YOUR INSTRUCTIONS: Copy each line of the data below with the word "MkNodeSet".

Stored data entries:

*** Begin section ***

Definition New (pattern : gostring) (opts : list Option) : outcome NodeSet :=
  let o := apply_options opts in
  nodes ← parseExpr pattern (o_resolver o) (o_maxExpand o);
  Ret (MkNodeSet (add_all ∅ nodes)).

Definition NodeSet_Contains (ns : NodeSet) (node : gostring) : bool :=
  bool_decide (node ∈ ns_nodes ns).

Definition NodeSet_Len (ns : NodeSet) : Z := Z.of_nat (size (ns_nodes ns)).

Definition NodeSet_Nodes (ns : NodeSet) : list gostring := sort_Strings (elements (ns_nodes ns)).

Definition NodeSet_Add (ns : NodeSet) (pattern : gostring) (opts : list Option) : outcome NodeSet :=
  let o := apply_options opts in
  nodes ← parseExpr pattern (o_resolver o) (o_maxExpand o);
  Ret (MkNodeSet (add_all (ns_nodes ns) nodes)).

Definition NodeSet_AddNode (ns : NodeSet) (node : gostring) : NodeSet :=
  MkNodeSet ({[node]} ∪ ns_nodes ns).

Definition NodeSet_Remove (ns : NodeSet) (pattern : gostring) (opts : list Option) : outcome NodeSet :=
  let o := apply_options opts in
  nodes ← parseExpr pattern (o_resolver o) (o_maxExpand o);
  Ret (MkNodeSet (delete_all (ns_nodes ns) nodes)).

Definition NodeSet_Copy (ns : NodeSet) : NodeSet :=
  MkNodeSet (add_all ∅ (elements (ns_nodes ns))).

Definition NodeSet_Union (ns other : NodeSet) : NodeSet :=
  MkNodeSet (add_all (ns_nodes (NodeSet_Copy ns)) (elements (ns_nodes other))).

Definition NodeSet_Difference (ns other : NodeSet) : NodeSet :=
  MkNodeSet (delete_all (ns_nodes (NodeSet_Copy ns)) (elements (ns_nodes other))).

Definition NodeSet_Intersection (ns other : NodeSet) : NodeSet :=
  MkNodeSet (add_all ∅ (filter (λ n, NodeSet_Contains other n = true) (elements (ns_nodes ns)))).

Definition NodeSet_SymmetricDifference (ns other : NodeSet) : NodeSet :=
  let result := add_all ∅ (filter (λ n, NodeSet_Contains other n = false) (elements (ns_nodes ns))) in
  MkNodeSet (add_all result (filter (λ n, NodeSet_Contains ns n = false) (elements (ns_nodes other)))).

Definition NodeSet_IsSubset (ns other : NodeSet) : bool :=
  forallb (NodeSet_Contains other) (elements (ns_nodes ns)).

Definition NodeSet_IsSuperset (ns other : NodeSet) : bool := NodeSet_IsSubset other ns.

Definition NodeSet_Equal (ns other : NodeSet) : bool :=
  if negb (size (ns_nodes ns) =? size (ns_nodes other))%nat then false
  else NodeSet_IsSubset ns other.

Definition Expand (pattern : gostring) (opts : list Option) : outcome (list gostring) :=
  ns ← New pattern opts; Ret (NodeSet_Nodes ns).

(** [parseIntAtoi]: a local parser of digits, with the wrap-around of [v*10 + d].
    It accepts the empty string, as 0. *)
Fixpoint parseIntAtoi_loop (v : Z) (s : gostring) : option Z :=
  match s with
  | [] => Some v
  | c :: s => if is_digit c then parseIntAtoi_loop (i64 (v * 10 + digit_val c)) s else None
  end.

Definition parseIntAtoi (s : gostring) : outcome Z :=
  match parseIntAtoi_loop 0 s with
  | Some v => Ret v
  | None => Err (Errorf "not a number: ")
  end.

Definition parseInt (s : gostring) : outcome Z := parseIntAtoi s.

Section sort.
Context `{GoSort}.

Definition NodeSet_String (ns : NodeSet) : outcome gostring := Fold (NodeSet_Nodes ns).

(** The loop over the entries of one prefix: what it appends to [result] right
    away, and [se]. *)
Fixpoint suffix_entries (entries : list gostring) : list NodeSet * list (Z * gostring) :=
  match entries with
  | [] => ([], [])
  | node :: entries =>
      let '(result, se) := suffix_entries entries in
      match snd (splitTrailingNumber node) with
      | [] => (NewFromSlice [node] :: result, se)
      | suffix =>
          match parseInt suffix with
          | Ret v => (result, (v, node) :: se)
          | _ => (NewFromSlice [node] :: result, se)
          end
      end
  end.

Definition suffix_less (a b : Z * gostring) : bool := fst a <? fst b.

(** The loop from [i := 1]: [prev] is [se[i-1].value]. *)
Fixpoint split_runs (current : list gostring) (prev : Z) (se : list (Z * gostring)) : list NodeSet :=
  match se with
  | [] => [NewFromSlice current]
  | (value, node) :: se =>
      if value =? i64 (prev + 1) then split_runs (current ++ [node]) value se
      else NewFromSlice current :: split_runs [node] value se
  end.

*** End section ***

YOUR SOLUTION:
  Ret (MkNodeSet (add_all ∅ nodes)).
  Ret (MkNodeSet (add_all (ns_nodes ns) nodes)).
  MkNodeSet ({[node]} ∪ ns_nodes ns).
  Ret (MkNodeSet (delete_all (ns_nodes ns) nodes)).
  MkNodeSet (add_all ∅ (elements (ns_nodes ns))).
  MkNodeSet (add_all (ns_nodes (NodeSet_Copy ns)) (elements (ns_nodes other))).
  MkNodeSet (delete_all (ns_nodes (NodeSet_Copy ns)) (elements (ns_nodes other))).
  MkNodeSet (add_all ∅ (filter (λ n, NodeSet_Contains other n = true) (elements (ns_nodes ns)))).
  MkNodeSet (add_all result (filter (λ n, NodeSet_Contains ns n = false) (elements (ns_nodes other)))).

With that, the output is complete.